Some studies show that, for some people, a little extra weight may extend life, possibly because

  • People who can rely on fat reserves may fare better if they fall ill when they are older.
  • Health risks such as high blood pressure, heart problems and diabetes are often picked up and treated earlier in overweight people because they are monitored more often.
  • Research shows it may be better to stay a bit fatter than to constantly yo-yo diet.
  • Some people’s genes may protect them against the health consequences of being slightly chubby.
  • Extra weight may help the elderly survive falls unscathed.
  • Some slightly overweight people may be healthier than those who constantly starve themselves or smoke to suppress their appetite and stay thin.


The increase in life expectancy for the slightly overweight is also modest and doesn’t necessarily mean they had better health or better quality of life than others in the study. So it might mean living longer but suffering from more weight-related conditions such as diabetes, painful joints and high blood pressure.

Another limitation is that the study combined all causes of death, rather than the risks of dying from diseases associated with excessive weight, such as heart disease.

‘There might be an obesity paradox, but you can’t conclude from it that people in the normal weight range should deliberately try to put on a bit of weight so they can live longer,’ says Professor Haslam. ‘The consensus is that avoiding obesity and – above everything – eating a healthy, balanced diet is best for most people’s health,’ he adds.


Physiotherapist Sammy Margo says it’s also important to remember that being overweight can bring added stresses and strains to your body – particularly your joints – that can reduce quality of life, but the study hasn’t taken account of this.

‘I would also caution that when people are a bit overweight, very often that creeps into being a lot overweight as they gradually pile on the pounds over the years.

‘You are more likely to avoid morbid obesity and its associated health risks if you aim to keep your weight within the “normal” weight range,’ she says.

‘Good health is more than a BMI number – it’s feeling better because you have a healthy lifestyle, eat well and are physically active and less stressed,’ she adds.

Indeed, if you are tempted to quit running and instead eat a big, fatty burger or a luscious cake, don’t: the consensus is that it’s unwise to interpret this study as proof that being chubby is, in and of itself, healthy.

Rather, it may show that being slightly overweight is slightly less unhealthy than previously thought and it definitely shows that being very overweight increases your risk of early death. So keep running, stay in shape and enjoy life.
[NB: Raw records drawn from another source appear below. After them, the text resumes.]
Lemma match_placeholder_inv s key len :
  match_placeholder s = Some (key, len) →
  ∃ rest, s = "{{" +:+ key +:+ "}}" +:+ rest ∧
    key ≠ EmptyString ∧ ¬ occurs "}" key.
Proof.
  unfold match_placeholder.
  destruct s as [|c0 [|c1 t]]; try done.
  { by destruct c0 as [[] [] [] [] [] [] [] []]. }
  destruct (decide (c0 = "{"%char)) as [->|Hc0].
  2:{ by destruct c0 as [[] [] [] [] [] [] [] []]. }
  destruct (decide (c1 = "{"%char)) as [->|Hc1].
  2:{ by destruct c1 as [[] [] [] [] [] [] [] []]. }
  cbv iota beta.
  destruct (key_span t) as [k r] eqn:Ht.
  destruct (key_span_inv t k r Ht) as [-> Hno].
  destruct k as [|c k]; [done|].
  destruct r as [|r0 [|r1 rest]]; try done.
  { by destruct r0 as [[] [] [] [] [] [] [] []]. }
  destruct (decide (r0 = "}"%char)) as [->|Hr0].
  2:{ by destruct r0 as [[] [] [] [] [] [] [] []]. }
  destruct (decide (r1 = "}"%char)) as [->|Hr1].
  2:{ by destruct r1 as [[] [] [] [] [] [] [] []]. }
  intros [= <- _]. exists rest. by split.
Qed.

(** Every template is cut into segments by the pattern. *)
Lemma segmented_exists (template : string) :
  ∃ segs, template_text segs = template ∧ segmented segs.
Proof.
  remember (String.length template) as n eqn:Hn.
  revert template Hn. induction n as [n IH] using lt_wf_ind. intros template ->.
  destruct template as [|c template]; [by exists []|].
  destruct (match_placeholder (String c template)) as [[key len]|] eqn:Hm.
  - destruct (match_placeholder_inv _ _ _ Hm) as (rest & Heq & Hne & Hno).
    destruct (IH (String.length rest)) with (template := rest) as (segs & <- & Hsegs);
      [|done|].
    { rewrite Heq, !length_app. simpl. lia. }
    exists (Placeholder key :: segs). split; [|done].
    cbn [template_text segment_text]. by rewrite Heq, !app_assoc.
  - destruct (IH (String.length template)) with (template := template)
      as (segs & <- & Hsegs); [simpl; lia|done|].
    exists (Text (String c EmptyString) :: segs). split; [done|].
    split; [|done]. intros pre post Heq Hpost.
    destruct pre as [|c' [|??]]; rewrite ?app_cons, ?app_nil_l in Heq.
    + by subst post.
    + injection Heq as _ <-. done.
    + injection Heq as _ Heq. by destruct (_ +:+ _).
Qed.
Physiotherapist Sammy Margo says that your joints are subjected to eight to ten times your body load when you run. Hence, the heavier you are, the more stress you put on your body. She says that being a little overweight isn’t of great concern for your joints when you are running, but staying a normal weight is still better for your body when you exercise. ‘Every pound you lose, you reduce your risk of injury,’ she says. ‘That’s reason enough to make sure you stay within a healthy weight range.’
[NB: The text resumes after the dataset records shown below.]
(** * babyagi.py: the task loop and its four agents

    A shallow embedding of [babyagi.py]: the string helpers the agents use to
    parse model output, the agents themselves, and the main loop, written in a
    state-and-exception monad over the process globals ([task_list],
    [task_id_counter]), the Pinecone index and the hidden state of the OpenAI
    and Pinecone services.

    Conventions.
    - A Python [str] is a list of Unicode code points ([N]).
    - A Python [int] is a [Z].
    - A Python [float] that is finite (a temperature, a similarity score) is
      its exact rational value ([Q]); comparisons of finite floats agree with
      comparisons of their rational values.
    - Console output ([print]) and the command-line handling that computes the
      configuration globals are not modelled; the configuration is a record.
*)

From Stdlib Require Import ZArith QArith List String Ascii Lia Sorted Permutation.
From Stdlib Require Import DecimalString DecimalZ DecimalPos.
From stdpp Require Import gmap list.
Import ListNotations.

Local Open Scope Z_scope.
Local Open Scope list_scope.

(* ===================================================================== *)
(** ** Python strings *)
(* ===================================================================== *)

Module PyStr.

(** A [str] is a sequence of code points. *)
Abbreviation str := (list N).

(** A Rocq string literal read as a [str] (each byte one code point). *)
Definition py (s : string) : str :=
  List.map N_of_ascii (list_ascii_of_string s).

Definition NEWLINE : N := 10%N.
Definition SPACE : N := 32%N.
Definition DOT : N := 46%N.

(** [c.isspace()]: the code points CPython's [str.strip()] removes
    (the table behind [_PyUnicode_IsWhitespace]). *)
Definition isspace (c : N) : bool :=
  ((9 <=? c) && (c <=? 13)
   || (28 <=? c) && (c <=? 32)
   || (c =? 133) || (c =? 160) || (c =? 5760)
   || (8192 <=? c) && (c <=? 8202)
   || (c =? 8232) || (c =? 8233) || (c =? 8239) || (c =? 8287)
   || (c =? 12288))%N.

(** [s.lstrip()] *)
Fixpoint lstrip (s : str) : str :=
  match s with
  | [] => []
  | c :: s' => if isspace c then lstrip s' else s
  end.

(** [s.rstrip()] *)
Definition rstrip (s : str) : str := rev (lstrip (rev s)).

(** [s.strip()] *)
Definition strip (s : str) : str := rstrip (lstrip s).

(** [s.split(sep)] for a one-character separator: always at least one
    field, the empty string gives one empty field. *)
Fixpoint split (sep : N) (s : str) : list str :=
  match s with
  | [] => [[]]
  | c :: s' =>
      if (c =? sep)%N then [] :: split sep s'
      else match split sep s' with
           | field :: fields => (c :: field) :: fields
           | [] => [[c]]
           end
  end.

(** [s.split(sep, 1)] for a one-character separator: one field when [sep]
    does not occur, otherwise the text before the first [sep] and the text
    after it. *)
Fixpoint split1 (sep : N) (s : str) : list str :=
  match s with
  | [] => [[]]
  | c :: s' =>
      if (c =? sep)%N then [[]; s']
      else match split1 sep s' with
           | field :: fields => (c :: field) :: fields
           | [] => [[c]]
           end
  end.

(** [s.replace(old, new)] for one-character [old] and [new]. *)
Definition replace (old new : N) (s : str) : str :=
  List.map (fun c => if (c =? old)%N then new else c) s.

(** [sep.join(parts)] *)
Fixpoint join (sep : str) (parts : list str) : str :=
  match parts with
  | [] => []
  | [p] => p
  | p :: rest => p ++ sep ++ join sep rest
  end.

(** [str(z)] for an [int]: decimal digits, a leading [-] when negative. *)
Definition str_of_int (z : Z) : str :=
  py (NilZero.string_of_int (Z.to_int z)).

(** [sep in s] for a one-character [sep]. *)
Definition contains (sep : N) (s : str) : bool :=
  existsb (fun c => (c =? sep)%N) s.

End PyStr.
Import PyStr.


(* ===================================================================== *)
(** ** Data model *)
(* ===================================================================== *)

(** The value under ["task_id"] of a task dict: the main loop stores an
    [int] (the seed task and every task it creates), the prioritization
    agent stores the [str] it cut out of the model's answer. *)
Inductive TaskId : Type :=
| IdInt (n : Z)
| IdStr (s : str).

(** A task dict [{"task_id": ..., "task_name": ...}]. *)
Record Task : Type := mkTask { task_id : TaskId; task_name : str }.

(** A dict [{"task_name": ...}] as [task_creation_agent] returns it, before
    the main loop adds the id. *)
Record NewTask : Type := mkNewTask { new_task_name : str }.

(** [new_task.update({"task_id": n})] *)
Definition update_task_id (new_task : NewTask) (n : Z) : Task :=
  {| task_id := IdInt n; task_name := new_task_name new_task |}.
Running coach Judith Ladd advises caution if you are above normal weight. ‘If you are new to running, start slowly to protect your joints – just running for one minute and walking for one minute, and then gradually run for longer and further. If you are carrying weight, don’t suddenly up the intensity or distance of your running, because every foot strike carries higher impact on your joints if you are heavier.’ It’s also important to have a gait analysis and to wear the correct trainers.

‘Running at a higher intensity than usual may feel good on your heart and lungs, but it also carries greater risk for your knees and joints if you are overweight, because it takes time to build up neuromuscular endurance,’ says Ladd.

‘However tempting it is to go hard, always take it slowly to allow your bones, joints and muscles to catch up with your aerobic fitness and your enthusiasm for running.’